Background: Glioblastoma multiforme (GBM) is a highly invasive brain tumor and one of the most lethal forms of human cancer (1). Present treatments for GBM, such as surgery, gamma-irradiation, and chemotherapy are ineffective in eradicating the cancer, evidenced by poor prognosis for glioma patients with a mean survival time of less than 1 year after diagnosis. Hence, there is an urgent need to improve the efficacy of therapies for this fatal disease. Method: Identification of the specific sequence by cDNA microarray followed by confirmation using real-time PCR. Cloning of sequence into a baculoviral vector to drive the expression of suicide gene thmidine kinase.Demonstration of in vitro efficacy using cell death assays in presence of ganciclovir and establishment of proof of concept using a mouse xenograft model for gliomas in vivo. Results: HMGB2 was identified as one of the genes having low expression level in normal human astrocytes, but was significantly up-regulated in U251 glioblastoma cells by cDNA microarray analysis. Real-time PCR quantification confirmed 11 to 79 fold increase in HMBG2 expression in glioblastoma tissues vs normal human brain tissue.
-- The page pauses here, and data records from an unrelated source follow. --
Lemma enqueue_inner_safe fuel rounds r st :
  1 ≤ sc_retry_backoff c → 1 ≤ sc_retry_backoff_max c →
  pool_bytes (shared st) = total → lc_memory (local st) = None → lc_appended (local st) = [] →
  lc_txn_lock (local st) = false →
  safe E (owned any_choice) True (enqueue_inner c random wall_clock custom fuel rounds r st) (enqueued r).
Proof.
  intros Hb Hmax Hpool Hm Ha Hl. unfold enqueue_inner. steps.
  assert (∀ e st', released st' → lc_appended (local st') = [] → enqueued r (Err e) st') as Herr by (intros; by split).
  assert (released st) as Hr by (by split).
  assert (owned any_choice st) as Ho by (split; [rewrite Hm; simpl; lia|done..]).
  destruct (validate r) as [[]|e] eqn:Ev; [|by apply Herr]. steps.
  destruct (is_active (shared st)) as [[]|e]; [|by apply Herr]. steps.
  destruct (sc_transactional c && _); steps; [by apply Herr|].
  apply lock_state_safe; [done|]. intros o s1 H1. steps.
  assert (released (mkSendState s1 (local st))) as Hr1.
  { destruct H1 as [H1 _]. simpl in H1. rewrite Hm in H1. simpl in H1. split; [simpl; lia|done..]. }
  destruct (if sc_transactional c then _ else _) as [g|e]; steps; [|by apply Herr].
  eapply safe_mono; [|eapply safe_weaken; [| |apply (partition_count_safe _ True); [done|done|by left]]];
    [|intros st' [Hp' Hm' Ha' _ _]; simpl in Hp', Hm', Ha'; destruct H1 as [H1 _]; simpl in H1;
      split; [by rewrite Hp', Hm'|congruence|done]|done].
  intros [count|e] st2 [[Hp2 Hm2 Ha2 Hl2 _] Hres]; simpl in Hp2, Hm2, Ha2, Hl2.
  all: assert (released st2) as Hr2 by (destruct Hr1 as [Hr1 _ _]; simpl in Hr1; split; congruence).
  - destruct Hres as (meta & Hc & Hn & Hcov). eapply chosen_safe; try done. congruence.
  - apply Herr; [done|congruence].
Qed.
End send.

(** ** Properties *)

(** C2: whatever other tasks do at its awaits, a send appends its record
    exactly once or not at all.  At every await it has appended nothing and the
    bytes of its reservation are missing from the pool and nowhere else.  With
    an error it leaves no record and no reservation.  With a result exactly one
    record went to one accumulator.  When the send looked for a partition, the
    metadata counted the partitions of the topic, and the record goes to the
    one it names, which is one of them, to the one that the custom partitioner
    picked or to the one of its key, or else to the partition that is the
    topic's sticky one in the very state in which the record is appended.  In
    that state the producer is active and, with transactions, in an open
    transaction without an error, whose generation the record carries; and a
    batch that the record started holds the memory of a batch. *)
Theorem send_appends_once {Uuid Conn} (c : SendConfig) random wall_clock custom fuel rounds r
    (st : @SendState Uuid Conn) :
  1 ≤ sc_retry_backoff c → 1 ≤ sc_retry_backoff_max c →
  lc_memory (local st) = None → lc_appended (local st) = [] → lc_txn_lock (local st) = false →
  (∀ st', seen E (enqueue_inner c random wall_clock custom fuel rounds r st) st' →
     owned (pool_bytes (shared st)) any_choice st') ∧
  (∀ res st', results E (enqueue_inner c random wall_clock custom fuel rounds r st) res st' →
     enqueued c wall_clock custom (pool_bytes (shared st)) r res st').
Proof.
  intros Hb Hmax Hm Ha Hl.
  pose proof (enqueue_inner_safe c random wall_clock custom (pool_bytes (shared st)) fuel rounds r st
    Hb Hmax eq_refl Hm Ha Hl) as Hs.
  split; [intros st'; by eapply safe_seen|intros res st'; by eapply safe_results].
Qed.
We cloned a 2kb 5' upstream region of the HMGB2 gene. By progressive truncation of the 2kb fragment, we identified a 500bp fragment displaying very high transcriptional activity in glioblastoma cells, but a low activity in normal brain cells (primary neurons and normal human astrocytes). Baculoviral constructs with 500bp sequence driving the expression of the HSVtk gene were lethal to glioblastoma cells(cell survival618% after 48Hrs) in the presence of ganciclovir, whereas normal human astrocytes and neurons were not affected. We further confirmed the efficacy of the baculoviral vector in suppressing the growth of human Glioblastoma cells after intra-tumor injection in a mouse xenograft model. Conclusion: We have demonstrated the identification of a novel 5'-upstream sequence of the HMGB2 gene which has a potential to be used as an efficient, tumor-selective promoter in targeted glioblastoma gene therapy.